**Task to carry out**
Copy out, word for word, the lines from the start of the data below through the line containing "t0) eqn:E; try discriminate.", and no others.

**Stored data**
Lemma cell_same_spec a b :
  cell_same a b = true <->
  (a = CNull /\ b = CNull) \/ (exists s, a = CStr s /\ b = CStr s)
  \/ (exists t, a = CTime t /\ b = CTime t) \/ (exists d, a = CDate d /\ b = CDate d)
  \/ (exists p q, num_of a = Some p /\ num_of b = Some q /\ (p == q)%Q).
Proof.
  split.
  - destruct a, b; unfold cell_same, cell_eq, cell_cmp; cbn [num_of]; try discriminate;
      try (intros _; left; split; reflexivity);
      try (match goal with |- context [Qcompare ?x ?y] =>
             destruct (Qcompare x y) eqn:E end; try discriminate; intros _;
           apply Qeq_alt in E; do 4 right; do 2 eexists; repeat split; exact E).
    + destruct (String.compare s s0) eqn:E; try discriminate.
      apply String.compare_eq_iff in E. subst. intros _. right. left. eauto.
    + destruct (Z.compare t t0) eqn:E; try discriminate.
      apply Z.compare_eq in E. subst. intros _. do 2 right. left. eauto.
    + destruct (Z.compare d d0) eqn:E; try discriminate.
      apply Z.compare_eq in E. subst. intros _. do 3 right. left. eauto.
  - intros [[-> ->]|[(s & -> & ->)|[(t & -> & ->)|[(d & -> & ->)|(p & q & Hp & Hq & E)]]]];
      try apply cell_same_refl.
    apply Qeq_alt in E.
    destruct a, b; cbn [num_of] in Hp, Hq; try discriminate;
      injection Hp as <-; injection Hq as <-;
      unfold cell_same, cell_eq, cell_cmp; cbn [num_of]; rewrite E; reflexivity.
Qed.

Lemma cell_same_trans a b c :
  cell_same a b = true -> cell_same b c = true -> cell_same a c = true.
Proof.
  rewrite !cell_same_spec.
  intros [[-> Hb]|[(s & -> & Hb)|[(t & -> & Hb)|[(d & -> & Hb)|(p & q & Hp & Hq & E)]]]]
         [[Hb' ->]|[(s' & Hb' & ->)|[(t' & Hb' & ->)|[(d' & Hb' & ->)|(p' & q' & Hp' & Hq' & E')]]]];
    subst; try discriminate; try (cbn [num_of] in *; discriminate).
  - left. auto.
  - injection Hb' as <-. right. left. eauto.
  - injection Hb' as <-. do 2 right. left. eauto.
  - injection Hb' as <-. do 3 right. left. eauto.
  - do 4 right. exists p, q'. rewrite Hq in Hp'. injection Hp' as <-.
    repeat split; try assumption. rewrite E. exact E'.
Qed.

Lemma unique_separated s a b :
  In a (unique s) -> In b (unique s) -> cell_same a b = true -> a = b.
Proof.
  induction s as [|c s IH]; cbn [unique]; [intros []|].
  intros [<-|Ha] [<-|Hb] Hab; [reflexivity | | |].
  - apply List.filter_In in Hb. destruct Hb as [_ Hb].
    rewrite cell_same_sym, Hab in Hb. discriminate.
  - apply List.filter_In in Ha. destruct Ha as [_ Ha]. rewrite Hab in Ha. discriminate.
  - apply List.filter_In in Ha, Hb. apply IH; tauto.
Qed.

Lemma unique_covers s c : In c s -> exists k, In k (unique s) /\ cell_same c k = true.
Proof.
  induction s as [|a s IH]; [intros []|]. cbn [unique].
  intros [->|Hc]; [exists c; split; [left; reflexivity | apply cell_same_refl]|].
  destruct (IH Hc) as (k & Hk & Hck).
  destruct (cell_same k a) eqn:E.
  - exists a. split; [left; reflexivity|]. eapply cell_same_trans; eassumption.
  - exists k. split; [|exact Hck]. right. apply List.filter_In. rewrite E. tauto.
Qed.
(** * Climate dashboard: scenario pipeline, store and forecast engine

    A shallow embedding of the server (Express handlers, completion parsing,
    keyword generators, narrative route, SQLite seeding) and of the client
    (forecast interpolation, status of the cards, scenario list, narrative
    tab), followed by the properties established about them.

    Conventions of the embedding.
    - A JavaScript string is a [string]: the sequence of its bytes in UTF-8,
      a surrogate without its partner taking the three bytes the same
      scheme gives its number.  [trim] removes the white space of
      ECMAScript, ASCII or not; [length] and [substring] count UTF-16 code
      units.  [toLowerCase] acts on the ASCII range, which is where every
      keyword of the generators lies.
    - A JavaScript value that travels as JSON is a [json]; [undefined] is
      [None] of [option json].  The members of an object are kept in the
      order in which they were written.
    - A call that may throw returns an [outcome]: [Return v] or [Throw msg],
      [msg] being the message of the [Error].
    - Numbers that are parsed or serialised are exact decimals
      (mantissa and power of ten); the arithmetic of the forecast engine is
      carried out in [Q], with [None] standing for [NaN], and its
      properties are stated operation by operation.
    - The SQL driver works through callbacks.  A statement that is run
      without one, as in the handlers of the server, has no result the code
      can see: the call returns the Statement, and the table changes when
      the driver gets to the statement.  The table is the list of its rows.
    - The clock, the completion service, [Math.random] and the printing of
      numbers and dates in the locale of the host are arguments of the
      functions that use them. *)

From Stdlib Require Import String Ascii List ZArith QArith Qminmax Bool Lia Lqa.
From Stdlib Require Import Permutation.
Import ListNotations.

Local Open Scope string_scope.
Local Open Scope Z_scope.

(** ** Outcomes of calls that may throw *)

Inductive outcome (A : Type) : Type :=
| Return (a : A)
| Throw (msg : string).
Arguments Return {A} a.
Arguments Throw {A} msg.

Definition bind {A B : Type} (m : outcome A) (k : A -> outcome B) : outcome B :=
  match m with
  | Return a => k a
  | Throw e => Throw e
  end.

Notation "'let*' x ':=' m 'in' k" := (bind m (fun x => k))
  (at level 10, x name, m at level 100, k at level 200).
(** * A shallow embedding of [statmach.py] (State, StateWithValue.action, Machine.__init__,
    Machine.fire and the inherited scoped exit of Machine).

    Python objects are modelled by [obj]: [ONone] is [None], [ORef r] is the
    object with identity [r].  Objects whose identity is a key of the heap
    are [State] instances (they carry an [actions] dict and the two hooks
    [__enter__] and [__exit__]); any other reference is a plain object with
    neither.  The hooks are caller-supplied code (subclasses override them),
    so they are parameters of the development: each one reads and updates
    the world and either returns or raises.  Every hook call made by the
    library is appended to a trace, which the hooks themselves cannot see. *)

From stdpp Require Import base gmap sets list.

(** ** Python values *)

Definition event := nat.

Inductive obj :=
| ONone
| ORef (r : nat).

#[global] Instance obj_eq_dec : EqDecision obj.
Proof. solve_decision. Defined.

(** Python's [is]: identity comparison. *)
Definition obj_is (a b : obj) : bool := bool_decide (a = b).

(** A value stored in an [actions] dict: normally the action tuple
    [(new_state, new_value)], but a dict may hold anything, and unpacking
    something else raises [ValueError]. *)
Inductive action_val :=
| APair (new_state new_value : obj)
| AOther.

(** Exceptions: the ones the library itself raises, and those raised by
    caller code (hooks). *)
Inductive exn :=
| KeyError (e : event)
| AttributeError
| ValueError
| UserExn (n : nat).

#[global] Instance exn_eq_dec : EqDecision exn.
Proof. solve_decision. Defined.

(** ** The world: state objects, the machine object, and the call trace *)

(** The part of a [State] instance the library reads: its [actions] dict. *)
Record state_rec := mk_state_rec { s_actions : gmap event action_val }.

(** The machine object: [self.state] and [self.actions]. *)
Record world := mk_world {
  heap : gmap nat state_rec;
  mstate : obj;
  mactions : gmap event action_val
}.

(** A hook call made by the library, with its arguments. *)
Inductive call :=
| CEnter (r : nat)
| CExit (r : nat) (exc : option exn).

#[global] Instance call_eq_dec : EqDecision call.
Proof. solve_decision. Defined.

(** ** A state and exception monad over the world and the trace *)

Definition M (A : Type) : Type :=
  world * list call -> (world * list call) * (exn + A).

Definition ret {A} (a : A) : M A := fun s => (s, inr a).
Definition raise {A} (e : exn) : M A := fun s => (s, inl e).
Definition bind {A B} (m : M A) (k : A -> M B) : M B :=
  fun s => match m s with
           | (s', inl e) => (s', inl e)
           | (s', inr a) => k a s'
           end.

Notation "x <- m ;; k" := (bind m (fun x => k))
  (at level 100, m at next level, right associativity).
Notation "m ;;; k" := (bind m (fun _ => k))
  (at level 100, right associativity).

(** [try m except e: h e] *)
Definition try_except {A} (m : M A) (h : exn -> M A) : M A :=
  fun s => match m s with
           | (s', inl e) => h e s'
           | (s', inr a) => (s', inr a)
           end.

Definition get_world : M world := fun s => (s, inr (fst s)).

(** [self.state = o] *)
Definition set_mstate (o : obj) : M unit :=
  fun s => ((mk_world (heap (fst s)) o (mactions (fst s)), snd s), inr tt).

(** [self.actions = {}], run by [State.__init__] when the machine is made. *)
Definition clear_mactions : M unit :=
  fun s => ((mk_world (heap (fst s)) (mstate (fst s)) ∅, snd s), inr tt).

(** [machine.actions[ev] = a], done by the caller. *)
Definition set_maction (ev : event) (a : action_val) : M unit :=
  fun s => ((mk_world (heap (fst s)) (mstate (fst s))
                      (<[ev:=a]> (mactions (fst s))), snd s), inr tt).

(** [state.actions]: [AttributeError] on an object that is not a State. *)
Definition get_actions (o : obj) : M (gmap event action_val) :=
  fun s => match o with
           | ORef r => match heap (fst s) !! r with
                       | Some sr => (s, inr (s_actions sr))
                       | None => (s, inl AttributeError)
                       end
           | ONone => (s, inl AttributeError)
           end.

(** [type(o).__enter__] / [type(o).__exit__] exist: [o] is a State. *)
Definition state_ref (o : obj) : M nat :=
  fun s => match o with
           | ORef r => if bool_decide (is_Some (heap (fst s) !! r))
                       then (s, inr r) else (s, inl AttributeError)
           | ONone => (s, inl AttributeError)
           end.

(** [new_state, new_value = entry] *)
Definition unpack (a : action_val) : M (obj * obj) :=
  match a with
  | APair ns nv => ret (ns, nv)
  | AOther => raise ValueError
  end.

(** [d[event]] on a dict: [KeyError] when the key is absent. *)
Definition dict_get (d : gmap event action_val) (ev : event) : M action_val :=
  match d !! ev with
  | Some a => ret a
  | None => raise (KeyError ev)
  end.

(** The type of caller-supplied hooks of the State with identity [r]. *)
Definition enter_hook_ty := nat -> world -> world * (exn + obj).
Definition exit_hook_ty := nat -> option exn -> world -> world * (exn + bool).

(** The hooks of [State] itself: [__enter__] returns [self], [__exit__]
    returns [False]. *)
Definition default_enter : enter_hook_ty := fun r w => (w, inr (ORef r)).
Definition default_exit : exit_hook_ty := fun _ _ w => (w, inr false).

**Finished exercise**
Lemma cell_same_spec a b :
  cell_same a b = true <->
  (a = CNull /\ b = CNull) \/ (exists s, a = CStr s /\ b = CStr s)
  \/ (exists t, a = CTime t /\ b = CTime t) \/ (exists d, a = CDate d /\ b = CDate d)
  \/ (exists p q, num_of a = Some p /\ num_of b = Some q /\ (p == q)%Q).
Proof.
  split.
  - destruct a, b; unfold cell_same, cell_eq, cell_cmp; cbn [num_of]; try discriminate;
      try (intros _; left; split; reflexivity);
      try (match goal with |- context [Qcompare ?x ?y] =>
             destruct (Qcompare x y) eqn:E end; try discriminate; intros _;
           apply Qeq_alt in E; do 4 right; do 2 eexists; repeat split; exact E).
    + destruct (String.compare s s0) eqn:E; try discriminate.
      apply String.compare_eq_iff in E. subst. intros _. right. left. eauto.
    + destruct (Z.compare t t0) eqn:E; try discriminate.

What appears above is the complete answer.